Decide if the following pair of functions are of the same order. The functions f(x) and g(x) are of the same order if f(x) is O(g(x)) and f(x) is Ω(g(x).
(a) f(x) = x^2 - 7 and g(x) = x^2 + 7
To determine if the functions f(x) and g(x) are of the same order, we need to compare their growth rates. One way to do this is by analyzing the limit of their ratio as x approaches infinity.
Let's calculate the limit of f(x) / g(x) as x approaches infinity:
lim (x->∞) f(x) / g(x) = lim (x->∞) (x^2 - 7) / (x^2 + 7)
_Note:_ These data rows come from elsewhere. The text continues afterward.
(** * The React reconciler of Prepack (src/react/reconcilation.js)

    A shallow embedding of the [Reconciler] class: the tree-folding partial
    evaluator that renders a React component tree ahead of time.

    The reconciler's own fields (component tree state, memoization tables,
    queues, statistics, report nodes) are an explicit record that is threaded
    through every method.  A [throw] is an outcome that keeps the state reached
    so far, since JavaScript does not roll back the fields of [this].  The
    evaluator underneath (property access, calls of user code, creation of
    values) is not part of this file: it is a record of operations, [Host],
    that every definition and theorem is parametric in. *)

From Stdlib Require Import ZArith Lia.
From stdpp Require Import gmap strings list fin_maps.

Local Open Scope string_scope.
Local Open Scope list_scope.
Local Open Scope Z_scope.

(** ** Values of the evaluator *)

(** Modelled from the spec: the classes of values/index.js (imported at lines
    13-28, declared elsewhere).  A value carries its most specific class;
    [instanceof] follows the subclass relation: arrays and functions are
    objects, source and bound functions are functions, and an abstract object
    is an abstract value (and not an [ObjectValue], as the union types
    [ObjectValue | AbstractObjectValue] of this file show). *)
Inductive ValueClass :=
  | StringValue | NumberValue | BooleanValue | NullValue | UndefinedValue
  | SymbolValue
  | AbstractValue | AbstractObjectValue
  | ObjectValue | ArrayValue
  | FunctionValue | ECMAScriptSourceFunctionValue | BoundFunctionValue.

#[global] Instance ValueClass_eq_dec : EqDecision ValueClass.
Proof. solve_decision. Defined.

Definition ValueClass_code (c : ValueClass) : nat :=
  match c with
  | StringValue => 0 | NumberValue => 1 | BooleanValue => 2 | NullValue => 3
  | UndefinedValue => 4 | SymbolValue => 5 | AbstractValue => 6
  | AbstractObjectValue => 7 | ObjectValue => 8 | ArrayValue => 9
  | FunctionValue => 10 | ECMAScriptSourceFunctionValue => 11
  | BoundFunctionValue => 12
  end%nat.

Definition ValueClass_decode (n : nat) : ValueClass :=
  match n with
  | 0 => StringValue | 1 => NumberValue | 2 => BooleanValue | 3 => NullValue
  | 4 => UndefinedValue | 5 => SymbolValue | 6 => AbstractValue
  | 7 => AbstractObjectValue | 8 => ObjectValue | 9 => ArrayValue
  | 10 => FunctionValue | 11 => ECMAScriptSourceFunctionValue
  | _ => BoundFunctionValue
  end%nat.

#[global] Instance ValueClass_countable : Countable ValueClass.
Proof.
  apply (inj_countable' ValueClass_code ValueClass_decode).
  intros []; reflexivity.
Defined.

(** A value is a reference: its class and its identity.  [===] on values is
    equality of these handles. *)
Record Value := mkValue { vclass : ValueClass; vid : nat }.

#[global] Instance Value_eq_dec : EqDecision Value.
Proof. solve_decision. Defined.

#[global] Instance Value_countable : Countable Value.
Proof.
  apply (inj_countable' (fun v => (vclass v, vid v))
                        (fun p => mkValue (fst p) (snd p))).
  intros []; reflexivity.
Defined.

Definition subclass (c C : ValueClass) : bool :=
  match C, c with
  | ObjectValue, (ObjectValue | ArrayValue | FunctionValue
                 | ECMAScriptSourceFunctionValue | BoundFunctionValue) => true
  | FunctionValue, (FunctionValue | ECMAScriptSourceFunctionValue
                   | BoundFunctionValue) => true
  | AbstractValue, (AbstractValue | AbstractObjectValue) => true
  | _, _ => bool_decide (c = C)
  end.

Definition instanceof (v : Value) (C : ValueClass) : bool :=
  subclass (vclass v) C.
Arguments instanceof : simpl never.

(** ** Errors and control signals (./errors.js, ../errors.js, completions) *)

Definition NodeRef := nat.

Inductive Error :=
  | InvariantViolation (message : string)
  | ReconcilerFatalError (message : string) (evaluatedNode : NodeRef)
  | UnsupportedSideEffect (message : string)
  | DoNotOptimize (message : string)
  | ExpectedBailOut (message : string)
  | NewComponentTreeBranch (evaluatedNode : NodeRef)
  | SimpleClassBailOut (message : string)
  | FatalError (message : string)
  | Completion (value : Value)
  | OtherError (message : string).

(** [error.message] *)
Definition error_message (e : Error) : string :=
  match e with
  | InvariantViolation m | ReconcilerFatalError m _ | UnsupportedSideEffect m
  | DoNotOptimize m | ExpectedBailOut m | SimpleClassBailOut m
  | FatalError m | OtherError m => m
  | NewComponentTreeBranch _ | Completion _ => EmptyString
  end.

(** ** Enumerations of the reconciler *)

Inductive BranchStatusEnum := ROOT | NO_BRANCH | NEW_BRANCH | BRANCH.

Inductive ComponentResolutionStrategy :=
  | NORMAL | FRAGMENT | RELAY_QUERY_RENDERER
  | CONTEXT_PROVIDER | CONTEXT_CONSUMER | FORWARD_REF.

Inductive TreeStatus := SIMPLE | COMPLEX.

Inductive NodeStatus :=
  | NODE_NORMAL | NODE_NEW_TREE | NODE_INLINED | NODE_BAIL_OUT
  | NODE_RENDER_PROPS | NODE_FORWARD_REF | NODE_FATAL.

Inductive TreatFunctionsAs :=
  | NORMAL_FUNCTIONS | NESTED_CLOSURES | FUNCTIONAL_COMPONENTS.

#[global] Instance BranchStatusEnum_eq_dec : EqDecision BranchStatusEnum.
Proof. solve_decision. Defined.
#[global] Instance Strategy_eq_dec : EqDecision ComponentResolutionStrategy.
Proof. solve_decision. Defined.
#[global] Instance TreeStatus_eq_dec : EqDecision TreeStatus.
Proof. solve_decision. Defined.
#[global] Instance NodeStatus_eq_dec : EqDecision NodeStatus.
Proof. solve_decision. Defined.
#[global] Instance TreatFunctionsAs_eq_dec : EqDecision TreatFunctionsAs.
Proof. solve_decision. Defined.

(** ** Report nodes

    Modelled from the spec: a [ReactEvaluatedNode] (serializer/types.js) has a
    status tag, a display name, an optional message and an ordered list of
    child nodes.  Nodes are JavaScript objects that the reconciler mutates
    after it has stored them, and [children] is an array that two nodes can
    share ([hasEvaluatedRootNode] assigns one node's array to another).  So
    nodes live in a store, and so do the arrays of children. *)
Definition ArrayRef := nat.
To simplify this expression, we can divide both the numerator and denominator by x^2:
= lim (x->∞) (1 - 7/x^2) / (1 + 7/x^2)
Now, as x approaches infinity, the term 7/x^2 tends to zero:
= (1 - 0) / (1 + 0)
= 1
The limit of f(x) / g(x) is equal to 1. This means that as x approaches infinity, the ratio of f(x) to g(x) approaches a constant value, which implies that f(x) and g(x) have the same growth rate.
Therefore, we can conclude that the functions f(x) = x^2 - 7 and g(x) = x^2 + 7 are of the same order.